State law already requires convicted felons who are armed when they commit new crimes to be imprisoned for five years. This new proposal would require the same sentence even if the convict committed no crime other than gun possession. It also would classify that offense - as well as other firearm crimes such as straw-purchasing and illegal transfers - as "crimes of violence," increasing penalties for subsequent arrests.

"This bill will go a long way toward being a disincentive to people to carrying a gun illegally on the streets of Philadelphia," Police Commissioner Charles Ramsey said. "Right now, there is no real disincentive for that to happen. It's going to make a lot of people think twice."

Two other crime-fighters who testified, Kevin Steele, Montgomery County first assistant district attorney, and Mark Bergstrom, executive director of the Pennsylvania Commission on Sentencing, called for a public campaign to alert mayhem-minded citizens to penalties they would face if House Bill 2331 passes.

The House in May approved the bill, 190-7. It now awaits Senate approval. Thursday's hearing, organized by the Senate Judiciary Committee, was at the municipal building in Montgomery Township, near the office of state Rep. Todd Stephens, R-Montgomery, who sponsored the bill.

Numbers show how big the problem of illegal guns is in Philadelphia, Ramsey testified. The city has had 223 homicides this year, averaging nearly one per day, and 82 percent were carried out with firearms, he said. So far this year, more than 850 people have been shot in Philly, and authorities have confiscated more than 2,000 illegal guns from city streets and arrested more than 700 people for gun violations, he added.

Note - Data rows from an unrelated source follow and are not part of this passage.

Lemma Renamed_all p key name prev s out :
  Renamed key name prev s out ->
  all p name = true -> all p s = true -> all p out = true.
Proof.
  intros R Hn. induction R as [prev|prev c s out _ _ IH|prev m r out _ _ IH]; intros Hs.
  - reflexivity.
  - simpl in *. apply andb_true_iff in Hs. destruct Hs as [Hc Hs].
    now rewrite Hc, (IH Hs).
  - rewrite all_app in *. apply andb_true_iff in Hs. destruct Hs as [_ Hs].
    now rewrite Hn, (IH Hs).
Qed.

Lemma rename_step_keeps p formula key name :
  plain key = true -> key <> "" -> contains_char "$" name = false ->
  all p name = true -> all p formula = true ->
  exists out, rename_step formula (key, name) = Ok out /\ all p out = true.
Proof.
  intros P N D Hn Hf.
  unfold rename_step, word_regex, regex_replace. simpl fst. simpl snd.
  rewrite (Renamer.plain_key_items _ P). simpl bind. rewrite D.
  eexists. split; [reflexivity |].
  apply (Renamed_all p key name None formula); auto.
  apply (Substitution.substitute_Renamed key name N (String.length formula)).
  apply Nat.le_refl.
Qed.

Lemma rename_fold_keeps p : forall pairs formula,
  (forall key name, In (key, name) pairs ->
     plain key = true /\ key <> "" /\ contains_char "$" name = false /\
     all p name = true) ->
  all p formula = true ->
  exists out,
    fold_left (fun acc pair => mitlFormula <- acc ;; rename_step mitlFormula pair)
              pairs (Ok formula) = Ok out /\
    all p out = true.
Proof.
  induction pairs as [|[key name] pairs IH]; intros formula H Hf; simpl; [eauto |].
  destruct (H key name (or_introl eq_refl)) as (P & N & D & Hn).
  destruct (rename_step_keeps p formula key name P N D Hn Hf) as (out & -> & Ho).
  apply IH; [| exact Ho]. intros k v I. apply H. now right.
Qed.

Lemma digits_keep p s :
  (forall c, is_digit c = true -> p c = true) -> all is_digit s = true -> all p s = true.
Proof. intros I. now apply all_impl. Qed.

(** The renamer of [main] brings in no character but [p] and the digits. *)
Lemma rename_keeps p formula atomicProps :
  Forall is_prop atomicProps ->
  p "p"%char = true -> (forall c, is_digit c = true -> p c = true) ->
  all p formula = true ->
  exists out, replaceAtomicProps formula (build_map atomicProps) = Ok out /\
              all p out = true.
Proof.
  intros F Pp Pd Hf. unfold replaceAtomicProps. apply rename_fold_keeps; [| exact Hf].
  intros key name I. apply Adequacy.elements_find in I. unfold build_map in I.
  apply PropMap.fill_map_binding in I. destruct I as [(i & Hi & ->) | I].
  - assert (K : is_prop key).
    { rewrite Forall_forall in F. apply F. now apply nth_error_In with i. }
    split; [now apply Extractor.is_prop_plain |].
    split; [now apply Extractor.is_prop_nonempty |].
    split; [apply Adequacy.boolean_name_no_dollar |].
    unfold boolean_name. rewrite all_app. simpl. rewrite Pp. simpl.
    apply digits_keep; [exact Pd |].
    apply Bounds.to_string_numeral. lia.
  - rewrite SMF.empty_o in I. discriminate.
Qed.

Further, most Philly killers - and their victims - have criminal records, Ramsey said. Through the first quarter of 2012, 84 percent of homicide defendants and 79 percent of victims had at least one prior arrest; of those, two-thirds were for violent crimes, he added.

"They have been convicted of a serious offense before, and they have decided to intentionally break the law yet again by carrying a firearm," Philadelphia District Attorney Seth Williams testified. "Punishment ought to be swift, and it ought to be certain. Unfortunately, such defendants all too often receive extraordinarily low sentences, including probation."

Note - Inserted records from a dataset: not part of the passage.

(** * migrate_to_pep621: Poetry [tool.poetry] to PEP 621 [project]

    A shallow embedding of [migrate_to_pep621.py] and the properties of its
    translation engine: the caret/tilde constraint translator, the
    dependency-specifier builder and the TOML serializer.

    Modelling conventions.
    - A Python [str] is a [string] whose characters are code points below
      256 (Latin-1); [str.strip], [str.lower] and [int] are modelled on that
      range.
    - A Python [int] is a [Z].
    - A [dict] is an association list in insertion order, as [dict]
      iteration order is observable in the output.
    - A raised exception is the [Raise] case of [result]; the [warnings]
      list that the source threads by reference is passed explicitly. *)

From Stdlib Require Import ZArith NArith List Bool Ascii String Lia.
From Stdlib Require Import Decimal DecimalString DecimalN DecimalPos.
From Stdlib Require Import Permutation Sorted.
Import ListNotations.

Open Scope list_scope.
Open Scope string_scope.

(* ================================================================== *)
(** ** Exceptions *)

Inductive exn : Type :=
| ValueError
| TypeError
| AttributeError
| IndexError
| EnvironmentError.

Inductive result (A : Type) : Type :=
| Ok (a : A)
| Raise (e : exn).

Arguments Ok {A} a.
Arguments Raise {A} e.

Definition bind {A B : Type} (m : result A) (k : A -> result B) : result B :=
  match m with
  | Ok a => k a
  | Raise e => Raise e
  end.

Notation "x <- m ;; k" := (bind m (fun x => k))
  (at level 61, m at next level, right associativity).
Notation "' pat <- m ;; k" := (bind m (fun x => let 'pat := x in k))
  (at level 61, pat pattern, m at next level, right associativity).

Fixpoint mapM {A B : Type} (f : A -> result B) (l : list A) : result (list B) :=
  match l with
  | [] => Ok []
  | x :: r => y <- f x ;; ys <- mapM f r ;; Ok (y :: ys)
  end.

(* ================================================================== *)
(** ** Python string primitives *)

Module Py.

(** [str.isspace] on one code point below 256: TAB..CR, FS..US, SPACE,
    NEL (0x85) and NBSP (0xA0). *)
Definition is_space (c : ascii) : bool :=
  let n := nat_of_ascii c in
  ((9 <=? n) && (n <=? 13) || (28 <=? n) && (n <=? 32)
   || (n =? 133) || (n =? 160))%nat.

Fixpoint lstrip (s : string) : string :=
  match s with
  | EmptyString => EmptyString
  | String c r => if is_space c then lstrip r else s
  end.

Fixpoint rstrip (s : string) : string :=
  match s with
  | EmptyString => EmptyString
  | String c r =>
      match rstrip r with
      | EmptyString => if is_space c then EmptyString else String c EmptyString
      | r' => String c r'
      end
  end.

(** [s.strip()] *)
Definition strip (s : string) : string := rstrip (lstrip s).

(** [s.startswith(p)] *)
Fixpoint startswith (p s : string) : bool :=
  match p with
  | EmptyString => true
  | String a p' =>
      match s with
      | EmptyString => false
      | String b s' => Ascii.eqb a b && startswith p' s'
      end
  end.

(** [s[1:]] *)
Definition tail (s : string) : string :=
  match s with
  | EmptyString => EmptyString
  | String _ r => r
  end.

(** [s.split(sep)] for a one-character separator: never the empty list. *)
Fixpoint split (sep : ascii) (s : string) : list string :=
  match s with
  | EmptyString => [EmptyString]
  | String c r =>
      if Ascii.eqb c sep then EmptyString :: split sep r
      else match split sep r with
           | [] => [String c EmptyString]
           | h :: t => String c h :: t
           end
  end.

(** [sep.join(l)] *)
Fixpoint join (sep : string) (l : list string) : string :=
  match l with
  | [] => EmptyString
  | [x] => x
  | x :: r => x ++ sep ++ join sep r
  end.

(** [s.lower()] on code points below 256: A-Z and the Latin-1 capitals
    0xC0..0xDE (0xD7, the multiplication sign, apart) move up by 32. *)
Definition lower_char (c : ascii) : ascii :=
  let n := nat_of_ascii c in
  if ((65 <=? n) && (n <=? 90)
      || (192 <=? n) && (n <=? 222) && negb (n =? 215))%nat
  then ascii_of_nat (n + 32) else c.

Fixpoint lower (s : string) : string :=
  match s with
  | EmptyString => EmptyString
  | String c r => String (lower_char c) (lower r)
  end.

(** [s.replace(old, new)] for a one-character [old]. *)
Fixpoint replace_char (old : ascii) (new : string) (s : string) : string :=
  match s with
  | EmptyString => EmptyString
  | String c r =>
      if Ascii.eqb c old then new ++ replace_char old new r
      else String c (replace_char old new r)
  end.

(** One decimal digit as the constructor of [Decimal.uint] it stands for. *)
Definition digit_of (c : ascii) : option (uint -> uint) :=
  match c with
  | "0"%char => Some D0 | "1"%char => Some D1 | "2"%char => Some D2
  | "3"%char => Some D3 | "4"%char => Some D4 | "5"%char => Some D5
  | "6"%char => Some D6 | "7"%char => Some D7 | "8"%char => Some D8
  | "9"%char => Some D9
  | _ => None
  end.

(** The digit part of an [int] literal: one or more digits, where single
    underscores may stand between two digits. *)
Fixpoint int_digits (s : string) : option uint :=
  match s with
  | EmptyString => None
  | String c r =>
      match digit_of c with
      | None => None
      | Some d =>
          match r with
          | EmptyString => Some (d Nil)
          | String "_"%char r' => option_map d (int_digits r')
          | _ => option_map d (int_digits r)
          end
      end
  end.

(** The whitespace that [int] skips around a literal: TAB..CR and SPACE,
    and the two blanks above 127 (NEL, NBSP), which it reads as a space.
    FS..US, which [str.strip] removes, are no part of it. *)
Definition is_int_space (c : ascii) : bool :=
  let n := nat_of_ascii c in
  ((9 <=? n) && (n <=? 13) || (n =? 32) || (n =? 133) || (n =? 160))%nat.

Fixpoint lstrip_by (sp : ascii -> bool) (s : string) : string :=
  match s with
  | EmptyString => EmptyString
  | String c r => if sp c then lstrip_by sp r else s
  end.

Fixpoint rstrip_by (sp : ascii -> bool) (s : string) : string :=
  match s with
  | EmptyString => EmptyString
  | String c r =>
      match rstrip_by sp r with
      | EmptyString => if sp c then EmptyString else String c EmptyString
      | r' => String c r'
      end
  end.

(** [int(s)]: surrounding whitespace, an optional sign, digits. *)
Definition int (s : string) : result Z :=
  let t := rstrip_by is_int_space (lstrip_by is_int_space s) in
  let '(neg, body) :=
    match t with
    | String "-"%char r => (true, r)
    | String "+"%char r => (false, r)
    | _ => (false, t)
    end in
  match int_digits body with
  | Some u =>
      let n := Z.of_N (N.of_uint u) in
      Ok (if neg then Z.opp n else n)
  | None => Raise ValueError
  end.

(** [str(n)] of a non-negative [int]. *)
Definition str_nat (n : N) : string :=
  NilEmpty.string_of_uint (N.to_uint n).

(** [str(z)] of an [int]. *)
Definition str_int (z : Z) : string :=
  match z with
  | Z0 => "0"
  | Zpos p => str_nat (Npos p)
  | Zneg p => "-" ++ str_nat (Npos p)
  end.

End Py.

(* ================================================================== *)
(** ** ConstraintTranslator *)

(** [while len(parts) < 3: parts.append(0)] *)
Definition pad3 (parts : list Z) : list Z :=
  parts ++ repeat 0%Z (3 - List.length parts).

Bergstrom testified that the bill could put thousands more people behind bars in state prisons. Of 550 cases of convicted felons caught with guns in 2010, 438 were carrying their guns loaded, which typically means a stiffer penalty, he said. Still, nearly a quarter of them - 124 - were sentenced only to probation, diversionary discipline or short stints in county jails, Bergstrom said. Those who were sent to state prisons served an average of 40.7 months, much shorter than what they face if the bill passes, he noted.

Max Nacheman, director of CeaseFirePA, was out of town for the hearing but has lobbied hard for the bill's passage. He disputed Bergstrom's claim that the bill would balloon the state prison population. As word of the tougher sentences gets out among the lawbreakers, fewer will arm themselves, he predicted.

"This bill will result in fewer people in the hospital shot, fewer people in the ground shot dead and fewer people behind bars as people get the message that it's not OK to carry a gun illegally," Nacheman said.